Bush's new budget will call for extending tax breaks for the wealthiest Americans while cutting investment in education and healthcare. This offends the common sense of most Americans and offers progressives the opportunity to challenge the President's perverted priorities while making the case for public investment in areas that Americans agree are vital to their families and our country's future. Bush's pledge to pack the courts with zealots will mobilize progressives in defense of equal rights, women's right to choose and corporate accountability. (Spooked by Senator Tom Daschle's defeat in South Dakota, many Senate Democrats are skittish about this battle, and will need to feel the heat from the activist base of the party.) The debacle in Iraq indicts the militarist unilateralism of the Bush Administration and provides progressives with the obligation to push for an exit strategy from an occupation that a majority of Americans now oppose. In this effort, the antiwar movement can make strategic alliances with much of the realist establishment, from George Bush Sr.'s national security adviser Brent Scowcroft to growing portions of the uniformed military as well as intelligence and State Department professionals.

At the same time, progressives should develop and push positive ideas for change: minimum- and living-wage campaigns, progressive tax reform, strategic initiatives like the Apollo Project for good jobs and energy independence. A "blue-state strategy"--elaborating a state and local agenda on such issues as healthcare and education reform--can provide models and demonstrate the attractiveness of progressive ideas.

None of this will be led by the lobbyists and retainers of the Democratic Party machine, such as it is. In the House, minority leader Pelosi will keep the caucus generally unified in opposition to the Bush agenda, but House boss Tom DeLay brutally locks Democrats out of the room whenever he pleases. Progressive champions like Jan Schakowsky, Hilda Solis, John Conyers, new Black Caucus chair Mel Watt, Barney Frank and others will help guide and support outside progressive mobilizations. The barons of the Senate are less organized and more frightened, as illustrated by minority leader Harry Reid's bizarre public acceptance of the idea of Antonin Scalia as Chief Justice. Senators Dick Durbin, Jon Corzine, Barbara Boxer and newly elected Barack Obama will help define the debate, but external pressure will be vital.

All stripes of Democrats agree on the need to persuade voters, not simply mobilize the base. But persuasion requires committed activists, passionate in their cause, ready to enlist and challenge their neighbors. Progressives haven't yet made up for the decline of union halls, nor matched the right's ubiquitous media clamor. But the pathbreaking house parties organized by MoveOn.org and the Dean campaign, and the extraordinary training provided by Wellstone Action, provide new models for educating activists and encouraging them to organize their neighbors.

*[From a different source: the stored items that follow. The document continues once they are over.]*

(** [tick], from each await to the next. *)
Definition tick_begins (w : Watch) : Watch :=
  if w_restarting w || cooling w then w else with_ticks w (w_ticks w ++ [{| tk_at := w_now w; tk_phase := AwaitReady |}]).
Definition tick_ready (w : Watch) (i : nat) (tk : Tick) (ready : bool) : Watch :=
  if ready then moves w i tk AwaitMachines else ended w i.
Definition tick_listed (w : Watch) (i : nat) (tk : Tick) (ms : list MachineObject) : Watch * list Happened :=
  let stale := staleInspections ms (w_now w) STALE_AFTER_MS in
  match set_of (st_cluster <$> stale) with
  | [] => (with_attempts (ended w i) 0, [LookedClean])
  | clusters => if (MAX_ATTEMPTS <=? w_attempts w)%nat then (ended w i, []) else (moves w i tk (Probe stale clusters), [])
  end.
Definition tick_answered (w : Watch) (i : nat) (tk : Tick) (stale : list StaleMachine) (cluster : string) (rest : list string) (answers : bool)
    : Watch * list Happened :=
  if answers then
    let w := with_attempts (ended w i) (S (w_attempts w)) in
    match restartControllers w (stuck_reason (w_now w) stale cluster) true with
    | Some (w, e) => (w, [Restarted e])
    | None => (w, [])
    end
  else match rest with [] => (ended w i, []) | _ => (moves w i tk (Probe stale rest), []) end.

Inductive Label :=
  | Later (t : Z)
  | Timer
  | ReadyIs (i : nat) (ready : bool)
  | Listed (i : nat) (ms : list MachineObject)
  | Answered (i : nat) (answers : bool)
  | TickFailed (i : nat)                     (** a command could not be run, or printed no JSON *)
  | Requested                                (** [POST /controllers/restart] *)
  | RolledOut (i : nat) (error : option string).

(** [None]: nothing of the kind is under way. *)
Definition step (w : Watch) (l : Label) : option (Watch * list Happened) :=
  match l with
  | Later t =>
      if w_now w <=? t then
        Some ({| w_now := t; w_all := w_all w; w_restarting := w_restarting w; w_rolling := w_rolling w; w_attempts := w_attempts w;
                 w_ticks := w_ticks w |}, [])
      else None
  | Timer => Some (tick_begins w, [])
  | ReadyIs i ready =>
      tk ← w_ticks w !! i;
      match tk_phase tk with AwaitReady => Some (tick_ready w i tk ready, []) | _ => None end
  | Listed i ms =>
      tk ← w_ticks w !! i;
      match tk_phase tk with AwaitMachines => Some (tick_listed w i tk ms) | _ => None end
  | Answered i answers =>
      tk ← w_ticks w !! i;
      match tk_phase tk with Probe stale (cluster :: rest) => Some (tick_answered w i tk stale cluster rest answers) | _ => None end
  | TickFailed i => tk ← w_ticks w !! i; Some (ended w i, [])
  | Requested => match restartControllers w "requested from the UI" false with Some (w, e) => Some (w, [Restarted e]) | None => Some (w, []) end
  | RolledOut i error => if includes (w_rolling w) i then Some (rolled_out w i error, []) else None
  end.

Fixpoint exec (w : Watch) (ls : list Label) : option (Watch * list Happened) :=
  match ls with
  | [] => Some (w, [])
  | l :: ls =>
      r ← step w l;
      r' ← exec r.1 ls;
      Some (r'.1, r.2 ++ r'.2)
  end.

(** Runs from the start, whose steps are [allowed]. *)
Inductive runs (allowed : Watch → Label → Prop) (now : Z) : list Happened → Watch → Prop :=
  | runs_start : runs allowed now [] (started now)
  | runs_step evs w l w' evs' : runs allowed now evs w → allowed w l → step w l = Some (w', evs') → runs allowed now (evs ++ evs') w'.

(** A look begins only when the one before it is over. *)
Definition serial (w : Watch) (l : Label) : Prop := l = Timer → w_ticks w = [].

(** ** What the page shows *)

Record Deployment := { dp_name : string; dp_ready : Z; dp_desired : Z }.
Record ControllerHealth := {
  ch_deployments : list Deployment; ch_unreachable : list StaleMachine; ch_restarting : bool; ch_lastRestart : option Restart;
}.
(** [deployment]: ready and desired replicas, when they could be read; [machines]: [None] when listing failed. *)
Definition controllerHealth (w : Watch) (deployment : string → option (option Z * option Z)) (machines : option (list MachineObject))
    : ControllerHealth :=
  {| ch_deployments := (λ d, {| dp_name := d; dp_ready := default 0 (deployment d ≫= fst); dp_desired := default 0 (deployment d ≫= snd) |}) <$> CONTROLLERS;
     ch_unreachable := staleInspections (default [] machines) (w_now w) 0;
     ch_restarting := w_restarting w; ch_lastRestart := last (w_all w) |}.
End health.

(** ** Theorems: how often the controllers are restarted

    One rollout at a time; an automatic restart has a reason and comes after
    the cooldown; the watchdog gives up after [MAX_ATTEMPTS]; and what looks
    that overlap do to that. *)

(** ** Machines out of sight *)

Section health.
Context (date_parse : string → option Z).
Abbreviation hit := (hit date_parse).
Abbreviation stale_of := (stale_of date_parse).
Abbreviation staleInspections := (staleInspections date_parse).
Abbreviation step := (step date_parse).
Abbreviation runs := (runs date_parse).

Lemma earlier_comparator : Comparator (earlier date_parse).
Proof. apply (comparator_on (since_of date_parse) Z.compare), _. Qed.

(** What is reported of a machine: the condition that has been unknown the longest, of those old enough. *)
Lemma stale_of_some now age m s : stale_of now age m = Some s →
  truthy_opt_str (mo_deletionTimestamp m) = false ∧ mo_phase m ≠ Some "Deleting"
  ∧ mo_cluster m = Some (st_cluster s) ∧ mo_name m = Some (st_machine s)
  ∧ ∃ c t, c ∈ mo_conditions m ∧ hit now age c = true ∧ mc_lastTransitionTime c = Some (st_since s) ∧ date_parse (st_since s) = Some t
      ∧ age ≤ now - t ∧ ∀ c', c' ∈ mo_conditions m → hit now age c' = true → t ≤ since_of date_parse c'.
Proof.
  unfold Watchdog.stale_of. destruct (truthy_opt_str _ || _) eqn:Hout; [done|]. apply orb_false_iff in Hout as [Hd Hp]. bool_prop.
  destruct (negb _ || _) eqn:Hn; [done|]. apply orb_false_iff in Hn as [Hc Hnm]. apply negb_false_iff in Hc, Hnm.
  destruct (js_sort _ _) as [|c rest] eqn:Hs; [done|]. intros [= <-]. cbn [st_cluster st_machine st_since].
  apply js_sort_head_min in Hs as [Hin Hmin]; [|apply earlier_comparator]. apply elem_of_js_filter in Hin as [Hin Hhit].
  split; [done|]. split; [done|]. split; [by destruct (mo_cluster m)|]. split; [by destruct (mo_name m)|].
  pose proof Hhit as Hhit'. unfold Watchdog.hit in Hhit'. apply andb_true_iff in Hhit' as [_ Hage].
  destruct (mc_lastTransitionTime c) as [since|] eqn:Hsince; [|done]. simpl in Hage. destruct (date_parse since) as [t|] eqn:Ht; [|done].
  exists c, t. apply Z.leb_le in Hage. split; [done|]. split; [done|]. split; [done|]. split; [done|]. split; [done|].
  intros c' Hin' Hhit'. specialize (Hmin c' (proj2 (elem_of_js_filter _ _ _) (conj Hin' Hhit'))).
  unfold cmp_le, earlier in Hmin. unfold since_of at 1 in Hmin. rewrite Hsince in Hmin. simpl in Hmin. rewrite Ht in Hmin. simpl in Hmin.
  destruct (Z.compare_spec t (since_of date_parse c')); [lia..|done].
Qed.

So forget about the chattering classes and the corporate wing of the party, now fantasizing about purging the new energies unleashed in the last election. What matters isn't what they say in Washington, but what progressives do on the ground across the country. We have just begun to build. The radical agenda of the Bush Administration--and its abject failure--will continue to set the stage not for a retreat to the center but for a fierce, passionate reform movement.